Waste yarn as a lifeline?

I’m trying to knit mittens from Amy’s video. I had one finished except for the thumb, which is giving me fits. (I can’t seem to get the finesse needed to pick up the stitches without leaving gaping holes) Long story short, I thought I was doing OK until I saw the aforementioned gaping holes; so I frogged it back to the “set aside” stitches for the thumb. This is where disaster struck - I thought I had the stitches all ready to go back on my needles for a second go around, but they all popped out. Now I am going to redo the whole thing. My biggest question is, would there be anything wrong with leaving the waste yarn in the set aside stitches in case the same thing happens again? I realize I’d have to be careful not to get it caught up in any other stitches, but other than that is there a reason not to use it as a lifeline?

Thanks in advance!

I’d leave it there, too. You may have a few stitches look looser because of working around it, but that’ll even out as soon asthe work is washed, or with ordinary wear.

For a lifeline I would use something really skinny like crochet thread. It’s up to you, I just don’t like working with the fatter yarn in place but I don’t like the thread for holding the stitches. lol

I don’t like frogging and having to redo the whole thing, lol! I have some Peaches and Cream cotton left over from dishcloth patterns, maybe I could use it.

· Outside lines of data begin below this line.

(** In a text cut into pieces free of the pattern, an occurrence of an
    unbordered pattern can only be one of the separators. *)
Lemma occurrence_is_cut (pat : text) (more : list text) :
  unbordered pat ->
  forall first pre post,
    Forall (fun piece => ~ occurs pat piece) (first :: more) ->
    join pat first more = pre ++ pat ++ post ->
    exists k, (k < List.length more)%nat /\ pre = join pat first (firstn k more).
Proof.
  intros Hub. induction more as [|p more IH]; intros first pre post Hfree Hocc.
  - exfalso. rewrite join_nil in Hocc.
    apply (Forall_inv Hfree). exists pre, post. exact Hocc.
  - pose proof (Forall_inv Hfree) as Hfirst.
    pose proof (Forall_inv_tail Hfree) as Hrest.
    rewrite join_cons in Hocc.
    assert (Hafter : forall l', join pat p more = l' ++ pat ++ post ->
              exists k, (k < List.length (p :: more))%nat /\
                        first ++ pat ++ l' = join pat first (firstn k (p :: more))).
    { intros l' HJ. destruct (IH p l' post Hrest HJ) as (k & Hk & Hl').
      exists (Datatypes.S k). split; [simpl; lia|].
      cbn [firstn]. rewrite join_cons, <- Hl'. reflexivity. }
    apply app_eq_app in Hocc. destruct Hocc as (l & [[E1 E2]|[E1 E2]]).
    + (* the occurrence starts inside [first] or at its end *)
      destruct l as [|a l].
      * exists 0%nat. split; [simpl; lia|].
        cbn [firstn]. rewrite join_nil, E1, app_nil_r. reflexivity.
      * exfalso. apply app_eq_app in E2. destruct E2 as (l' & [[E3 E4]|[E3 E4]]).
        -- apply app_eq_app in E4. destruct E4 as (l2 & [[E5 E6]|[E5 E6]]).
           ++ destruct (Hub (a :: l) l' l2 E3 E5) as [->|Hnil]; [|discriminate Hnil].
              rewrite app_nil_r in E3. apply Hfirst. exists pre, [].
              rewrite app_nil_r, E3. exact E1.
           ++ rewrite E5 in E3. apply app_self_longer in E3. discriminate E3.
        -- apply Hfirst. exists pre, l'. rewrite E1, E3. reflexivity.
    + (* the occurrence starts behind [first] *)
      destruct l as [|a l].
      * exists 0%nat. split; [simpl; lia|].
        cbn [firstn]. rewrite join_nil, E1, app_nil_r. reflexivity.
      * apply app_eq_app in E2. destruct E2 as (l' & [[E3 E4]|[E3 E4]]).
        -- (* it starts inside the separator *)
           apply app_eq_app in E4. destruct E4 as (l2 & [[E5 E6]|[E5 E6]]).
           ++ destruct (Hub (a :: l) l' l2 E3 E5) as [->|Hnil]; [|discriminate Hnil].
              rewrite app_nil_r in E3. simpl in E5. subst l2.
              destruct (Hafter [] E6) as (k & Hk & Hpre).
              exists k. split; [exact Hk|].
              rewrite <- Hpre, E1, <- E3, app_nil_r. reflexivity.
           ++ exfalso. rewrite E5 in E3. apply app_self_longer in E3. discriminate E3.
        -- (* it starts behind the separator *)
           destruct (Hafter l' E4) as (k & Hk & Hpre).
           exists k. split; [exact Hk|].
           rewrite <- Hpre, E1, E3. reflexivity.
Qed.

(** *** The script *)

Lemma placeholder_nonempty : PLACEHOLDER <> [].
Proof. discriminate. Qed.

Lemma placeholder_one_line : ~ In newline PLACEHOLDER.
Proof.
  intros H. vm_compute in H.
  repeat (destruct H as [H|H]; [discriminate H|]). exact H.
Qed.

Lemma placeholder_unbordered : unbordered PLACEHOLDER.
Proof. apply border_free_unbordered. vm_compute. reflexivity. Qed.

Lemma start_script_plain (env : environment) (content : text) :
  plain (expand env "JUPYTERHUB_BASE_URL") = true ->
  plain (expand env "JUPYTERHUB_USER") = true ->
  start_script env content
  = Some (sed_lines PLACEHOLDER (map Lit (proxy_location env)) true content).
Proof.
  intros Hb Hu. unfold start_script, expression_tail.
  change (txt "|g") with ("|"%char :: ["g"%char]).
  rewrite (parse_replacement_plain _ _ (proxy_location_plain env Hb Hu)).
  reflexivity.
Qed.

(** C4, as stated, fails: for the user name [a&b] the placeholder is not
    replaced by the proxy location [/user/a&b/proxy/8787]; [sed] reads the
    [&] as the matched text and writes the placeholder back between [a]
    and [b]. *)
Lemma start_script_ampersand :
  start_script (hub "a&b") PLACEHOLDER
    = Some (txt "/user/aDASK_DASHBOARD_URLb/proxy/8787")
  /\ proxy_location (hub "a&b") = txt "/user/a&b/proxy/8787"
  /\ start_script (hub "a&b") PLACEHOLDER <> Some (proxy_location (hub "a&b")).
Proof.
  split; [vm_compute; reflexivity|].
  split; [vm_compute; reflexivity|].
  vm_compute. discriminate.
Qed.

(** C4 (amended).  When the values of [JUPYTERHUB_BASE_URL] and
    [JUPYTERHUB_USER] contain none of the characters [|], [&], backslash
    and newline, the [sed] line replaces every occurrence of
    [DASK_DASHBOARD_URL] in the file by the proxy location and copies
    every other character: the file is cut into pieces free of the
    placeholder, every occurrence of the placeholder in the file is one of
    the cuts, and the result is the same pieces joined by the proxy
    location. *)
Theorem start_script_replaces (env : environment) (content : text) :
  plain (expand env "JUPYTERHUB_BASE_URL") = true ->
  plain (expand env "JUPYTERHUB_USER") = true ->
  exists first more,
    content = join PLACEHOLDER first more /\
    start_script env content = Some (join (proxy_location env) first more) /\
    Forall (fun piece => ~ occurs PLACEHOLDER piece) (first :: more) /\
    (forall pre post,
        content = pre ++ PLACEHOLDER ++ post ->
        exists k, (k < List.length more)%nat /\
                  pre = join PLACEHOLDER first (firstn k more)).
Proof.
  intros Hb Hu.
  rewrite (start_script_plain env content Hb Hu).
  rewrite (sed_lines_scan PLACEHOLDER _ placeholder_nonempty placeholder_one_line
             (List.length content) content (le_n _)).
  destruct (G_decomposition PLACEHOLDER (map Lit (proxy_location env))
              placeholder_nonempty (List.length content) content (le_n _))
    as (first & more & Hs & HG & Hfree).
  exists first, more. split; [exact Hs|].
  split; [rewrite HG, instantiate_literal; reflexivity|].
  split; [exact Hfree|].
  intros pre post Hocc. rewrite Hs in Hocc.
  exact (occurrence_is_cut PLACEHOLDER more placeholder_unbordered
                           first pre post Hfree Hocc).
Qed.

(** Witness for C4: user [alice] under base URL [/], on the two-line
    sample file. *)
Lemma start_script_replaces_witness :
  exists first more,
    sample_workspace = join PLACEHOLDER first more /\
    start_script (hub "alice") sample_workspace
      = Some (join (proxy_location (hub "alice")) first more) /\
    Forall (fun piece => ~ occurs PLACEHOLDER piece) (first :: more) /\
    (forall pre post,
        sample_workspace = pre ++ PLACEHOLDER ++ post ->
        exists k, (k < List.length more)%nat /\
                  pre = join PLACEHOLDER first (firstn k more)).
Proof.
  apply (start_script_replaces (hub "alice")); vm_compute; reflexivity.
Defined.

(** The sample file after the script, for user [alice]. *)
Lemma start_script_sample :
  start_script (hub "alice") sample_workspace
  = Some (txt "a /user/alice/proxy/8787/status b" ++ newline
          :: txt "/user/alice/proxy/8787/user/alice/proxy/8787").
Proof. vm_compute. reflexivity. Qed.

End BinderFacts.

(* ===================================================================== *)
(** ** Programs and their traces *)
(* ===================================================================== *)

Module ProgFacts.

(** Every run against a library is one of the program's traces. *)
Lemma run_exec {S R : Type} (lib : behaviour S) (p : prog R) (s : S) :
  exec p (trace (run lib p s)) (outcome (run lib p s)).
Proof.
  revert s. induction p as [r|e|X c k IH]; intros s; simpl.
  - split; reflexivity.
  - split; reflexivity.
  - destruct (lib X c s) as [[x|e] s']; simpl.
    + left. exists x, (trace (run lib (k x) s')). split; [reflexivity|apply IH].
    + right. exists e. split; reflexivity.
Qed.

Lemma exec_bind {A B : Type} (p : prog A) (f : A -> prog B)
      (tr : list event) (res : result B) :
  exec (bind p f) tr res ->
  (exists a t1 t2, exec p t1 (Ok a) /\ exec (f a) t2 res /\ tr = t1 ++ t2)
  \/ (exists e, exec p tr (Err e) /\ res = Err e).
Proof.
  revert tr. induction p as [r|e|X c k IH]; intros tr H; simpl in H.
  - left. exists r, [], tr. simpl. repeat split. exact H.
  - right. exists e. simpl. destruct H as [-> ->]. repeat split.
  - destruct H as [(x & tr' & -> & H)|(e & -> & ->)].
    + destruct (IH x tr' H) as [(a & t1 & t2 & H1 & H2 & ->)|(e & H1 & ->)].
      * left. exists a, (Event c (Ok x) :: t1), t2. simpl.
        split; [|split; [exact H2|reflexivity]].
        left. exists x, t1. split; [reflexivity|exact H1].
      * right. exists e. split; [|reflexivity]. simpl.
        left. exists x, tr'. split; [reflexivity|exact H1].
    + right. exists e. split; [|reflexivity]. simpl.
      right. exists e. split; reflexivity.
Qed.

(** A completed run of [bind p f] is a completed run of [p] followed by a
    run of [f]. *)
Lemma exec_bind_ok {A B : Type} (p : prog A) (f : A -> prog B)
      (tr : list event) (b : B) :
  exec (bind p f) tr (Ok b) ->
  exists a t1 t2, exec p t1 (Ok a) /\ exec (f a) t2 (Ok b) /\ tr = t1 ++ t2.
Proof.
  intros H. apply exec_bind in H.
  destruct H as [H|(e & _ & H)]; [exact H|discriminate H].
Qed.

Lemma exec_perform {X : Type} (c : call X) (tr : list event) (res : result X) :
  exec (perform c) tr res -> tr = [Event c res].
Proof.
  simpl. intros [(x & tr' & -> & -> & ->)|(e & -> & ->)]; reflexivity.
Qed.
(** * Heading inference of the PDF outline extractor

    A shallow embedding of [src/core.py] (class [PDFOutlineExtractor]) and
    [src/utils.py], with the properties of the outline it produces.

    Conventions of the embedding.
    - Python [str] values are [string]s.  Character classes ([str.split],
      [str.strip], [str.isupper], [str.lower], the regex classes [\d] and
      [\s]) are given on ASCII; bytes of non-ASCII characters are neither
      space, digit nor cased, and [len] counts bytes.  On ASCII text these
      are the functions of Python; on other text they may differ from them.
    - Python floats (font sizes, coordinates, thresholds) are rationals
      [Q] with exact arithmetic; [==] on floats is [Qeq_bool].  A comparison
      agrees with the one of the code unless its two sides are closer than
      the rounding error of the float operations, as [15.6 >= 16.1 - 0.5].
    - The page tree built by [page.get_text("dict")] is a record tree
      [Document] / [Page] / [Block] / [Line] / [Span].
    - [SETTINGS] (read from [config/settings.json]) is the record
      [Settings]; the list of header and footer regular expressions appears
      through the predicate it induces on a text.  The keys are taken to be
      present and of their types, but for ['max_headings_per_page'], which
      may be absent.
    - An exception is a value [Raise msg] of the type [result].  Two are
      followed: the one [fitz.open] raises, and the [KeyError] of
      [SETTINGS['max_headings_per_page']]. *)

From Stdlib Require Import QArith Qround Ascii String DecimalString.
From Stdlib Require Import Permutation Lqa Sorted.
From stdpp Require Import gmap strings list.

Local Open Scope string_scope.

(** ** Python strings *)

Module PyStr.

Definition code (c : ascii) : nat := nat_of_ascii c.

Definition in_range (lo hi : nat) (c : ascii) : bool :=
  (lo <=? code c)%nat && (code c <=? hi)%nat.

(** [str.isspace] on one character: TAB..CR, FS..US and SPACE. *)
Definition isspace (c : ascii) : bool :=
  in_range 9 13 c || in_range 28 31 c || (code c =? 32)%nat.

Definition isdigit (c : ascii) : bool := in_range 48 57 c.
Definition isupper_char (c : ascii) : bool := in_range 65 90 c.
Definition islower_char (c : ascii) : bool := in_range 97 122 c.

Definition lower_char (c : ascii) : ascii :=
  if isupper_char c then ascii_of_nat (code c + 32) else c.

Definition chars (s : string) : list ascii := list_ascii_of_string s.
Definition str (l : list ascii) : string := string_of_list_ascii l.

(** [len(s)], in bytes *)
Definition len (s : string) : nat := String.length s.

(** [bool(s)]: a string is true when it is not empty. *)
Definition truthy (s : string) : bool :=
  match s with EmptyString => false | _ => true end.

(** [s.lower()] *)
Definition lower (s : string) : string := str (map lower_char (chars s)).

(** [s.isupper()]: some cased character, and no lowercase one. *)
Definition isupper (s : string) : bool :=
  existsb isupper_char (chars s) && negb (existsb islower_char (chars s)).

Fixpoint lstrip_chars (l : list ascii) : list ascii :=
  match l with
  | c :: l' => if isspace c then lstrip_chars l' else l
  | [] => []
  end.

(** [s.strip()] *)
Definition strip (s : string) : string :=
  str (rev (lstrip_chars (rev (lstrip_chars (chars s))))).

(** [s.split()]: the maximal runs of non-space characters.  [cur] holds
    the run being read, reversed. *)
Fixpoint split_ws_aux (cur : list ascii) (l : list ascii) : list string :=
  match l with
  | [] => match cur with [] => [] | _ => [str (rev cur)] end
  | c :: l' =>
      if isspace c
      then match cur with
           | [] => split_ws_aux [] l'
           | _ => str (rev cur) :: split_ws_aux [] l'
           end
      else split_ws_aux (c :: cur) l'
  end.

Definition split (s : string) : list string := split_ws_aux [] (chars s).

(** [s.split(sep)] for a one-character separator: empty pieces are kept. *)
Fixpoint split_on_aux (sep : ascii) (cur : list ascii) (l : list ascii)
  : list string :=
  match l with
  | [] => [str (rev cur)]
  | c :: l' =>
      if Ascii.eqb c sep
      then str (rev cur) :: split_on_aux sep [] l'
      else split_on_aux sep (c :: cur) l'
  end.

Definition split_on (sep : ascii) (s : string) : list string :=
  split_on_aux sep [] (chars s).

(** [s.startswith(p)] *)
Fixpoint startswith_chars (p l : list ascii) : bool :=
  match p, l with
  | [], _ => true
  | _ :: _, [] => false
  | a :: p', b :: l' => Ascii.eqb a b && startswith_chars p' l'
  end.

Definition startswith (s p : string) : bool :=
  startswith_chars (chars p) (chars s).

(** [s.endswith(p)] *)
Definition endswith (s p : string) : bool :=
  startswith_chars (rev (chars p)) (rev (chars s)).

(** [p in s] *)
Fixpoint contains_chars (p l : list ascii) : bool :=
  if startswith_chars p l then true
  else match l with
       | [] => false
       | _ :: l' => contains_chars p l'
       end.

Definition contains (p s : string) : bool :=
  contains_chars (chars p) (chars s).

(** [s.replace(old, new)] for a non-empty [old]: the occurrences are
    replaced from the left and do not overlap.  [skip] counts the
    characters of an occurrence still to be dropped. *)
Fixpoint replace_chars (old new : list ascii) (skip : nat) (l : list ascii)
  : list ascii :=
  match l with
  | [] => []
  | c :: l' =>
      match skip with
      | S k => replace_chars old new k l'
      | O =>
          if startswith_chars old l
          then new ++ replace_chars old new (length old - 1) l'
          else c :: replace_chars old new O l'
      end
  end.

Definition replace (s old new : string) : string :=
  str (replace_chars (chars old) (chars new) O (chars s)).

(** [sep.join(parts)] *)
Fixpoint join (sep : string) (parts : list string) : string :=
  match parts with
  | [] => ""
  | [p] => p
  | p :: ps => p ++ sep ++ join sep ps
  end.

(** [str(n)] for a natural number. *)
Definition of_nat (n : nat) : string :=
  DecimalString.NilEmpty.string_of_uint (Nat.to_uint n).

End PyStr.

(** ** The regular expressions of the source

    The patterns are kept as terms and matched by derivatives, so that each
    pattern can be read against the one in [core.py]. *)

Module Re.

Inductive regex : Type :=
| Empty                               (* matches nothing *)
| Eps                                 (* the empty word *)
| Cls (p : ascii -> bool)             (* one character of a class *)
| Seq (r1 r2 : regex)
| Alt (r1 r2 : regex)
| Star (r : regex).

Definition Plus (r : regex) : regex := Seq r (Star r).

Fixpoint Lit (l : list ascii) : regex :=
  match l with
  | [] => Eps
  | c :: l' => Seq (Cls (Ascii.eqb c)) (Lit l')
  end.

Fixpoint nullable (r : regex) : bool :=
  match r with
  | Empty => false
  | Eps => true
  | Cls _ => false
  | Seq r1 r2 => nullable r1 && nullable r2
  | Alt r1 r2 => nullable r1 || nullable r2
  | Star _ => true
  end.

Fixpoint deriv (c : ascii) (r : regex) : regex :=
  match r with
  | Empty => Empty
  | Eps => Empty
  | Cls p => if p c then Eps else Empty
  | Seq r1 r2 =>
      if nullable r1
      then Alt (Seq (deriv c r1) r2) (deriv c r2)
      else Seq (deriv c r1) r2
  | Alt r1 r2 => Alt (deriv c r1) (deriv c r2)
  | Star r1 => Seq (deriv c r1) (Star r1)
  end.

(** [re.fullmatch(r, s)] as a truth value. *)
Fixpoint fullmatch_chars (r : regex) (l : list ascii) : bool :=
  match l with
  | [] => nullable r
  | c :: l' => fullmatch_chars (deriv c r) l'
  end.

Definition fullmatch (r : regex) (s : string) : bool :=
  fullmatch_chars r (PyStr.chars s).

(** [re.match(r, s)] as a truth value: some prefix of [s] matches. *)
Fixpoint match_chars (r : regex) (l : list ascii) : bool :=
  if nullable r then true
  else match l with
       | [] => false
       | c :: l' => match_chars (deriv c r) l'
       end.

Definition match_ (r : regex) (s : string) : bool :=
  match_chars r (PyStr.chars s).

Definition digit : regex := Cls PyStr.isdigit.                (* \d *)
Definition space : regex := Cls PyStr.isspace.                (* \s *)
Definition dot : regex := Cls (Ascii.eqb ".").                (* \. *)
Definition any : regex := Cls (fun _ => true).                (* [\S\s] *)
Definition notnl : regex :=                                   (* . *)
  Cls (fun c => negb (Ascii.eqb c "010")).
Definition upper_AZ : regex := Cls (PyStr.in_range 65 90).    (* [A-Z] *)

(** [^\d+(\.\d+)*\s+[\S\s]*] ([_is_likely_heading], rule 3) *)
Definition numbered_heading : regex :=
  Seq (Plus digit)
    (Seq (Star (Seq dot (Plus digit))) (Seq (Plus space) (Star any))).

(** [^\d+\.\s+[\S\s]*] ([_assign_heading_level]) *)
Definition numbered_level : regex :=
  Seq (Plus digit) (Seq dot (Seq (Plus space) (Star any))).

(** [^Appendix [A-Z]:\s+.*] *)
Definition appendix : regex :=
  Seq (Lit (PyStr.chars "Appendix "))
    (Seq upper_AZ
       (Seq (Cls (Ascii.eqb ":")) (Seq (Plus space) (Star notnl)))).

(** [\d+] ([_find_first_prominent_text]) *)
Definition digits : regex := Plus digit.

End Re.

(** ** Numbers *)

Module Num.

(** [round(x, 1)]: the nearest multiple of one tenth, a tie going to the
    even one. *)
Definition round1 (x : Q) : Q :=
  let t := (x * 10)%Q in
  let n := Qfloor t in
  let m := match (t - inject_Z n ?= 1 # 2)%Q with
           | Lt => n
           | Gt => (n + 1)%Z
           | Eq => if Z.even n then n else (n + 1)%Z
           end in
  (m # 10)%Q.

Definition ltb (a b : Q) : bool :=
  match (a ?= b)%Q with Lt => true | _ => false end.
Definition gtb (a b : Q) : bool := ltb b a.
Definition geb (a b : Q) : bool := Qle_bool b a.
Definition eqb (a b : Q) : bool := Qeq_bool a b.

Definition of_nat (n : nat) : Q := inject_Z (Z.of_nat n).

End Num.

(** ** The page tree of the parser and the settings *)

(** A span dictionary: the keys ['text'], ['size'] and ['font']. *)
Record Span := mkSpan {
  span_text : string;
  span_size : Q;
  span_font : string
}.

(** A bounding box [(x0, y0, x1, y1)]; [bbox[1]] is [y0], [bbox[3]] is [y1]. *)
Record BBox := mkBBox { x0 : Q; y0 : Q; x1 : Q; y1 : Q }.

(** A line dictionary: the keys ['spans'] and ['bbox']. *)
Record Line := mkLine {
  line_spans : list Span;
  line_bbox : BBox
}.

(** A block dictionary; an image block has no key ['lines']. *)
Record Block := mkBlock { block_lines : option (list Line) }.

(** A page: [page.get_text("dict")["blocks"]] and [page.rect.height]. *)
Record Page := mkPage {
  page_blocks : list Block;
  page_height : Q
}.

(** [document.load_page(i)] is the [i]-th element; [document.page_count] is
    the length. *)
Record Document := mkDocument { doc_pages : list Page }.

(** [SETTINGS['heading_detection_thresholds']] *)
Record Thresholds := mkThresholds {
  font_size_difference_from_dominant : Q;
  bold_font_size_min_ratio_to_dominant : Q;
  max_words_for_bold_heading : Z;
  max_words_for_all_caps_heading : Z
}.

(** [SETTINGS].  [noise text] stands for
    [any(re.search(pattern, text, re.IGNORECASE) for pattern in
    SETTINGS['common_footer_header_patterns'])].  The key
    ['max_headings_per_page'] may be absent: the source reads it both with
    [SETTINGS.get(_, 4)] and with [SETTINGS[_]]. *)
Record Settings := mkSettings {
  heading_detection_thresholds : Thresholds;
  common_heading_keywords : list string;
  noise : string -> bool;
  max_headings_per_page : option Z
}.

(** The lines of a block: [if 'lines' in block: for line in block['lines']]. *)
Definition lines_of_block (b : Block) : list Line :=
  match block_lines b with
  | Some ls => ls
  | None => []
  end.

(** The lines of a page, in the order of the nested loops over blocks and
    lines. *)
Definition lines_of_page (p : Page) : list Line :=
  flat_map lines_of_block (page_blocks p).

(** The spans of a page, in the order of the nested loops. *)
Definition spans_of_page (p : Page) : list Span :=
  flat_map line_spans (lines_of_page p).

Definition spans_of_document (d : Document) : list Span :=
  flat_map spans_of_page (doc_pages d).

(** ** [src/utils.py] *)

Definition is_bold (span : Span) : bool :=
  let font_name := PyStr.lower (span_font span) in
  PyStr.contains "bold" font_name || PyStr.contains "black" font_name ||
  PyStr.contains "heavy" font_name.

Definition is_italic (span : Span) : bool :=
  let font_name := PyStr.lower (span_font span) in
  PyStr.contains "italic" font_name || PyStr.contains "oblique" font_name.

(** ** Python containers *)

Module Py.

(** A dictionary from floats to counts, in insertion order. *)
Definition counts := list (Q * nat).

(** [d.get(k, 0)] *)
Fixpoint get (d : counts) (k : Q) : nat :=
  match d with
  | [] => O
  | (k', c) :: d' => if Num.eqb k' k then c else get d' k
  end.

(** [d[k] += 1] on a [defaultdict(int)] *)
Fixpoint incr (d : counts) (k : Q) : counts :=
  match d with
  | [] => [(k, 1%nat)]
  | (k', c) :: d' =>
      if Num.eqb k' k then (k', S c) :: d' else (k', c) :: incr d' k
  end.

So, anybody that does mittens, how long did it take you to perfect the thumbs?:hair:

One thing you might do is pick up an extra stitch where you think there’ll be a hole. You can always decrease on the next round.
It does get better (and easier) with practice.

I make mitts/mittens/fingerless gloves. I’ll let you know when I perfect it. It does get better with practice, perfection I must leave to those who can attain it.

Actually Amy has you pick up 3 stitches instead of just one, and then decrease them in the first round.

She makes it look so simple, but I still ended up with holes, and my attempt to repair them was a disaster.

I’m not giving up, though. I’ve started the new mitten and have decided to leave the waste yarn in the thumb gusset in case I have to rip back again. (It helps if I tell myself that I am learning valuable lessons from the errors I make - otherwise it’s just too frustrating, lol!) Surely the more I do this, the better the thumbs will start to look.

Absolutely, you are indeed learning. Sometimes these problems seem to go away but I think it’s really that you’ve worked through all the mistakes.
I wonder if you’re picking up sts in a single strand and perhaps should be picking up further into the knit fabric? Sometimes, that can create a hole.
Good luck this time around and come back if it’s still a problem.